Good Morning It's Now Tomorrow

Matt Maltese

Add another singer songwriter to the charming, “schmaltzy” acts, like Father John Misty and Rufus Wainright. Matt Maltese out of London has been putting out an impressive catalog of music in the last three or so years, including the pandemic tune, “Ballad of a Pandemic,” that he put out just as the UK was locking down for the first time. He’s been finding a place in the younger generation’s heart, which is a good sign, because his music is intelligent and brilliantly composed. “Shut up, don’t be smart / It’s as simple as this: you have a heart.”

This album actually finds Maltese in a higher register on most of the songs than past albums and has arrangements that remind me of those other British crooners, the Beatles. “You don’t have to outrun the bear / I’ll feed it me for you / You don’t have to be someone else / I like you best as you.” He knows how to be simultaneously clever and heartfelt, and his songs are often like the cologne or perfume of a lover, so evocative and romantic. “It’s a mystery / that I would pick you ten out of nine times.”

His songs are also self-aware and sensitive to the difficult times that we are living in. Songs like “We Need To Talk,” which is about having that talk in a relationship because “I’ve gotta choose between everything and everyone.” Sly songs about inviting a lover up for coffee, like “The Oldest Trick In The Book.” And songs like, “Rat Race”: “What a nice day for a rat race / everybody pulling the same face / have a nice day in the rat race / everybody knows how the game’s played.”

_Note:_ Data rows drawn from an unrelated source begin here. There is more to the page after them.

(** Keys survive a restart: when the environment sets both keys or neither,
    the process started again on the table the first start left ends with the
    same keys and subject and leaves the table as it is, whatever the
    generator would return the second time. *)
Theorem restart_reuses_keys pe generated generated' table :
  present (env_VAPID_PUBLIC_KEY pe) = present (env_VAPID_PRIVATE_KEY pe) ->
  generated.1 <> "" ->
  generated.2 <> "" ->
  let first := start pe generated table in
  let second := start pe generated' (settings first) in
  keys second = keys first /\ settings second = settings first.
Proof.
  intros Henv Hg1 Hg2. cbn zeta.
  destruct (start_cases pe generated table) as [[H0 ->]|[(H0 & H1 & ->)|(H0 & H1 & ->)]];
    cbn [keys settings details_set].
  - destruct (start_cases pe generated' table) as [[_ ->]|[(H & _)|(H & _)]];
      [done|congruence|congruence].
  - destruct (start_cases pe generated' table) as [[H _]|[(_ & _ & ->)|(_ & H & _)]];
      [congruence|done|congruence].
  - assert (Hempty : public_key (initial_keys pe) = "" /\ private_key (initial_keys pe) = "").
    { clear -H0 Henv. unfold keys_configured, initial_keys in *. simpl in *.
      destruct (env_VAPID_PUBLIC_KEY pe) as [pk|], (env_VAPID_PRIVATE_KEY pe) as [sk|];
        simpl in *.
      - destruct (String.eqb pk "") eqn:Epk, (String.eqb sk "") eqn:Esk;
          simpl in *; rewrite ?Epk, ?Esk in *; done.
      - destruct (String.eqb pk "") eqn:Epk; simpl in *; done.
      - destruct (String.eqb sk "") eqn:Esk; simpl in *; done.
      - done. }
    destruct Hempty as [Hpub Hpriv].
    assert (Hload : load_keys pe
                      (saveVapidToDb (generated_keys generated
                                        (load_keys pe table (initial_keys pe))) table)
                      (initial_keys pe)
                    = generated_keys generated (load_keys pe table (initial_keys pe))).
    { apply load_saved; [done|done|done|done|apply generated_subject|].
      apply initial_subject_kept. }
    destruct (start_cases pe generated'
                (saveVapidToDb (generated_keys generated
                                  (load_keys pe table (initial_keys pe))) table))
      as [[H _]|[(_ & _ & ->)|(_ & H & _)]]; [congruence| |].
    + by rewrite Hload.
    + rewrite Hload, (generated_keys_configured _ _ Hg1 Hg2) in H. done.
Qed.

(** A key set alone in the environment does not survive: with only the public
    key set and no private key stored, the first start replaces it by the
    generated pair, and the next start pairs the key of the environment with
    the stored private key of that generated pair. *)
Theorem lone_key_mismatch pe pk generated generated' table :
  env_VAPID_PUBLIC_KEY pe = Some pk ->
  pk <> "" ->
  present (env_VAPID_PRIVATE_KEY pe) = false ->
  present (table !! "vapid_private_key") = false ->
  generated.1 <> "" ->
  generated.2 <> "" ->
  let first := start pe generated table in
  let second := start pe generated' (settings first) in
  public_key (keys first) = generated.1
  /\ private_key (keys first) = generated.2
  /\ public_key (keys second) = pk
  /\ private_key (keys second) = generated.2.
Proof.
  intros Hpk Hne Hsk Hstored Hg1 Hg2. cbn zeta.
  assert (Hinit : public_key (initial_keys pe) = pk /\ private_key (initial_keys pe) = "").
  { unfold initial_keys. simpl. rewrite Hpk. simpl.
    destruct (String.eqb_spec pk ""); [done|]. split; [done|].
    destruct (env_VAPID_PRIVATE_KEY pe) as [sk|]; simpl in *; [|done].
    by destruct (String.eqb sk ""). }
  destruct Hinit as [Hpub Hpriv].
  assert (H0 : keys_configured (initial_keys pe) = false).
  { unfold keys_configured. rewrite Hpriv. apply andb_false_r. }
  assert (Hpresent : present (Some pk) = true).
  { simpl. by destruct (String.eqb_spec pk ""). }
  assert (H1 : keys_configured (load_keys pe table (initial_keys pe)) = false).
  { unfold keys_configured, load_keys. cbn [public_key private_key].
    rewrite Hpriv, Hstored. cbn [present String.eqb negb andb]. apply andb_false_r. }
  destruct (start_cases pe generated table) as [[H _]|[(_ & H & _)|(_ & _ & ->)]];
    [congruence|congruence|].
  cbn [keys settings]. split; [done|]. split; [done|].
  set (fresh := generated_keys generated _).
  destruct (saved_lookup fresh table) as (Hp & Hs & Hj).
  assert (Hload : public_key (load_keys pe (saveVapidToDb fresh table) (initial_keys pe)) = pk
                  /\ private_key (load_keys pe (saveVapidToDb fresh table) (initial_keys pe))
                     = generated.2).
  { unfold load_keys. cbn [public_key private_key].
    rewrite Hpub, Hpriv, Hs, Hpresent. cbn [present String.eqb negb andb or_default].
    split; [done|]. unfold fresh. cbn [generated_keys private_key].
    by destruct (String.eqb_spec generated.2 ""). }
  destruct Hload as [Hl1 Hl2].
  assert (H2 : keys_configured (load_keys pe (saveVapidToDb fresh table) (initial_keys pe))
               = true).
  { unfold keys_configured. rewrite Hl1, Hl2.
    destruct (String.eqb_spec pk ""); [done|].
    by destruct (String.eqb_spec generated.2 ""). }
  destruct (start_cases pe generated' (saveVapidToDb fresh table))
    as [[H _]|[(_ & _ & ->)|(_ & H & _)]]; [congruence| |congruence].
  done.
Qed.

(** ** The scan timer *)

Lemma timer_step_invariant env t e :
  in_flight t = (if pushScanRunning t then 1 else 0)%nat ->
  in_flight (timer_step env t e) = (if pushScanRunning (timer_step env t e) then 1 else 0)%nat.
Proof.
  intros H. destruct e; simpl.
  - destruct (negb (isPushConfigured env) || pushScanRunning t) eqn:Hg; [done|].
    simpl. apply orb_false_iff in Hg as [_ Hr]. by rewrite Hr in H; rewrite H.
  - destruct (in_flight t) as [|n] eqn:Hn; [by rewrite Hn|].
    simpl. destruct (pushScanRunning t); [congruence|done].
Qed.

(** Single flight: whatever the order in which the interval fires and scans
    settle, at most one scan is in flight, and the flag is raised exactly
    while one is. *)
Theorem scans_single_flight env es :
  let t := timer_run env {| pushScanRunning := false; in_flight := 0 |} es in
  (in_flight t <= 1)%nat /\ (pushScanRunning t = true <-> in_flight t = 1%nat).
Proof.
  cbn zeta.
  assert (H : forall t, in_flight t = (if pushScanRunning t then 1 else 0)%nat ->
              in_flight (timer_run env t es)
              = (if pushScanRunning (timer_run env t es) then 1 else 0)%nat).
  { unfold timer_run. induction es as [|e es IH]; intros t Ht; simpl; [done|].
    apply IH. by apply timer_step_invariant. }
  specialize (H {| pushScanRunning := false; in_flight := 0 |} eq_refl).
  rewrite H. destruct (pushScanRunning _); split; try lia; done.
Qed.

(** ** The holiday calendar cache *)

(** What a request can change: a file differs afterwards only if it is the
    file named by the four digits of the year asked for, the answer is the
    text the source sent with status 200, [JSON.parse] accepted it, and the
    file now holds it; and the source is asked only for a year of four digits
    that is not in the directory yet. *)
Theorem holidays_effects henv raw h :
  let year := trim henv raw in
  let res := holidays henv raw h in
  (forall name, files res.2 !! name <> files h !! name ->
     is_year year = true /\ name = (year ++ ".json")%string
     /\ exists content,
          res.1 = HolidayData content /\ files res.2 !! name = Some content
          /\ JSON_valid henv content = true
          /\ https_get henv (requests h) (holiday_url henv year) = Reply 200 content)
  /\ (requests res.2 <> requests h ->
      is_year year = true /\ files h !! (year ++ ".json")%string = None
      /\ requests res.2 = requests h ++ [holiday_url henv year]).
Proof.
  cbn zeta. unfold holidays.
  destruct (is_year (trim henv raw)) eqn:Hyear; cbn [negb]; [|done].
  destruct (files h !! (trim henv raw ++ ".json")%string) as [cached|] eqn:Hfile; [done|].
  destruct (https_get henv (requests h) (holiday_url henv (trim henv raw)))
    as [|code content] eqn:Hget; [done|].
  destruct (Z.eqb_spec code 200) as [->|Hcode]; cbn [negb]; [|done].
  destruct (JSON_valid henv content) eqn:Hjson; cbn [negb]; [|done].
  destruct (write_ok henv (trim henv raw ++ ".json")%string content); [|done].
  cbn [fst snd files requests]. split; [|done].
  intros name Hdiff.
  destruct (decide (name = (trim henv raw ++ ".json")%string)) as [->|Hne].
  - split; [done|]. split; [done|]. exists content. by rewrite lookup_insert_eq.
  - by rewrite lookup_insert_ne in Hdiff.
Qed.

(** A calendar served once is served again from the directory: after a
    request answered with data, the same request is answered with the same
    data, without asking the source and without writing, whatever the source
    and the file system would do by then. *)
Theorem holidays_served_from_cache henv henv' raw h content :
  trim henv' = trim henv ->
  (holidays henv raw h).1 = HolidayData content ->
  holidays henv' raw (holidays henv raw h).2 =
    (HolidayData content, (holidays henv raw h).2).
Proof.
  intros Htrim. unfold holidays. rewrite Htrim.
  destruct (is_year (trim henv raw)) eqn:Hyear; cbn [negb]; [|done].
  destruct (files h !! (trim henv raw ++ ".json")%string) as [cached|] eqn:Hfile.
  - cbn [fst snd]. intros [= ->]. by rewrite Hfile.
  - destruct (https_get henv (requests h) (holiday_url henv (trim henv raw)))
      as [|code body] eqn:Hget; [done|].
    destruct (negb (code =? 200)); [done|].
    destruct (negb (JSON_valid henv body)); [done|].
    destruct (write_ok henv (trim henv raw ++ ".json")%string body); [|done].
    cbn [fst snd files]. intros [= ->]. by rewrite lookup_insert_eq.
Qed.

(** ** Account deletion *)

Section Accounts.

Variable env : Env.
Variable b : Binding.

“And I want what I can’t have / But I don’t want what I can / That’s the recipe for being alone,” he ends the album on “Krakow.” After all of the romantic sentiments on the album, we find Maltese alone at the end of the album. Perhaps that is the life of an artist and performer who has made it to whatever degree. After all of the connection created by their songs, it is often just the artist alone at the end of the day. The songs show an ingenious soul who can’t conquer life’s existential problems with his cleverness.

It is a beautiful album and best listened along with his other recent records, as this is a sort of interesting direction for the crooner to take, a reinvention of sorts. I think he’d do well to marry his new sound with his old, find a sort of middle ground between the low and high registers. Although it is an impressive group of songs, I find myself gravitating to his other stuff more. But for the uninitiated, it would hold up quite well on its own.